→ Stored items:
Start of Block

Lemma tick_progress D q now a a' t i :
  in_line D q a t i -> inv D a' -> ticked D now a a' ->
  cur a' = t \/
  exists j, in_line D q a' t j /\ budget a' + Z.of_nat j * q < budget a + Z.of_nat i * q.
Proof.
  intros [] Hinv' (a1 & a2 & Hi1 & [] & Hi2 & [[] ? ? Hl Hp] & Hs).
  assert (Hplace : ready a2 !! i = Some t).
  { rewrite in_ready, wd_ready. by apply lookup_app_l_Some. }
  destruct (negb (pending a2 =? 0) && (depth a2 =? 0)) eqn:Hc.
  - pose proof (budget_pos a).
    destruct (rescheduled_line D q a2 a' t i) as [?|(j & -> & Hline & Hle)]; try done; try congruence;
      [by left|]. right. exists j. split; [done|]. lia.
  - subst a'. right. exists i.
    rewrite ac_depth, wd_depth, il_depth0 in Hc. cbn [Z.eqb] in Hc. rewrite andb_true_r in Hc.
    apply negb_false_iff, Z.eqb_eq in Hc. rewrite Hc in Hp. case_decide as Hcase; [done|].
    assert (Hci : cur a1 <> idl a1).
    { intros Heq. apply Hcase. left. split; [done|]. intros Hn. by rewrite in_ready, Hn in Hplace. }
    assert (Hcn : cur a1 <> NULL) by congruence.
    pose proof (Hl (cur a1)) as Hlc. rewrite wd_left, wd_cur in Hlc. rewrite wd_cur in Hcase.
    case_decide as Hz.
    2:{ exfalso. apply Hcase. right. split_and!; [congruence|done|]. rewrite Hlc.
        destruct (decide (th quantum_left a (cur a) = 0)); [done|]. exfalso. apply Hz.
        split_and!; [done|congruence|congruence|congruence]. }
    rewrite u32_small in Hlc by (destruct Hz as (_ & _ & _ & ?); lia).
    assert (Hne : th quantum_left a2 (cur a) <> 0).
    { intros H0. apply Hcase. right. split_and!; [congruence|done|done]. }
    split; [split; try congruence; try done|].
    + rewrite in_cur, wd_cur, Hlc. lia.
    + unfold budget. rewrite in_cur, in_idl, wd_cur, wd_idl, Hlc.
      rewrite (proj2 (Z.eqb_neq (cur a) (idl a))) by congruence. lia.
Qed.

(** The timer interrupt at the times [nows]. *)
Fixpoint run_ticks (s : Z) (nows : list Z) : M (kstate E) unit :=
  match nows with
  | [] => mret tt
  | now :: nows' => ns_sched_tick s now;; run_ticks s nows'
  end.

Lemma fair_ticks D q s nows k a t i :
  s <> NULL -> rep k a -> in_line D q a t i ->
  budget a + Z.of_nat i * q <= Z.of_nat (length nows) ->
  exists n k', (n <= length nows)%nat /\ run_ticks s (take n nows) k = Some (tt, k') /\
    current (sched k') = t.
Proof.
  intros Hs. revert k a i. induction nows as [|now nows IH]; intros k a i Hr Hline Hlen.
  - exfalso. destruct Hline. pose proof (budget_pos a).
    cbn in Hlen. lia.
  - destruct (code_wp _ _ k a _ (refines_tick s now) Hr
      (wp_tick D a s now (il_inv _ _ _ _ _ Hline) (or_introl (il_cur _ _ _ _ _ Hline)) Hs))
      as ([] & k1 & a1 & Hrun & Hr1 & Hi1 & Ht).
    destruct (tick_progress D q now a a1 t i Hline Hi1 Ht) as [Hc|(j & Hline1 & Hlt)].
    + exists 1%nat, k1. split_and!; [cbn; lia| |].
      * cbn. rewrite take_0. cbn [run_ticks]. by rewrite bind_run, Hrun.
      * pose proof (rep_sched _ _ Hr1) as Hs1. unfold cur in Hc. rewrite <- Hs1 in Hc. exact Hc.
    + destruct (IH k1 a1 j Hr1 Hline1) as (n & k' & Hn & Hrun' & Hc); [cbn [length] in Hlen; lia|].
      exists (S n), k'. split_and!; [cbn; lia| |done].
      cbn [take run_ticks]. by rewrite bind_run, Hrun.
Qed.

(** C11 Round robin.  With preemption enabled, the thread that is [i]-th on the
    ready queue is running after at most as many timer ticks as the current
    thread has left of its quantum plus [i] full quanta, at whatever times the
    ticks come and whichever sleepers they wake. *)
Theorem sched_round_robin D q s nows k a t i :
  s <> NULL -> rep k a -> in_line D q a t i ->
  budget a + Z.of_nat i * q <= Z.of_nat (length nows) ->
  exists n k', (n <= length nows)%nat /\ run_ticks s (take n nows) k = Some (tt, k') /\
    current (sched k') = t.
Proof. apply fair_ticks. Qed.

End of Block

→ TASK STATEMENT: Output each line of the records above exactly, beginning at the first, and stop once the line containing "rewrite ac_depth, wd_depth, il_depth0" has been output.

→ ANSWER AREA:
Lemma tick_progress D q now a a' t i :
  in_line D q a t i -> inv D a' -> ticked D now a a' ->
  cur a' = t \/
  exists j, in_line D q a' t j /\ budget a' + Z.of_nat j * q < budget a + Z.of_nat i * q.
Proof.
  intros [] Hinv' (a1 & a2 & Hi1 & [] & Hi2 & [[] ? ? Hl Hp] & Hs).
  assert (Hplace : ready a2 !! i = Some t).
  { rewrite in_ready, wd_ready. by apply lookup_app_l_Some. }
  destruct (negb (pending a2 =? 0) && (depth a2 =? 0)) eqn:Hc.
  - pose proof (budget_pos a).
    destruct (rescheduled_line D q a2 a' t i) as [?|(j & -> & Hline & Hle)]; try done; try congruence;
      [by left|]. right. exists j. split; [done|]. lia.
  - subst a'. right. exists i.
    rewrite ac_depth, wd_depth, il_depth0 in Hc. cbn [Z.eqb] in Hc. rewrite andb_true_r in Hc.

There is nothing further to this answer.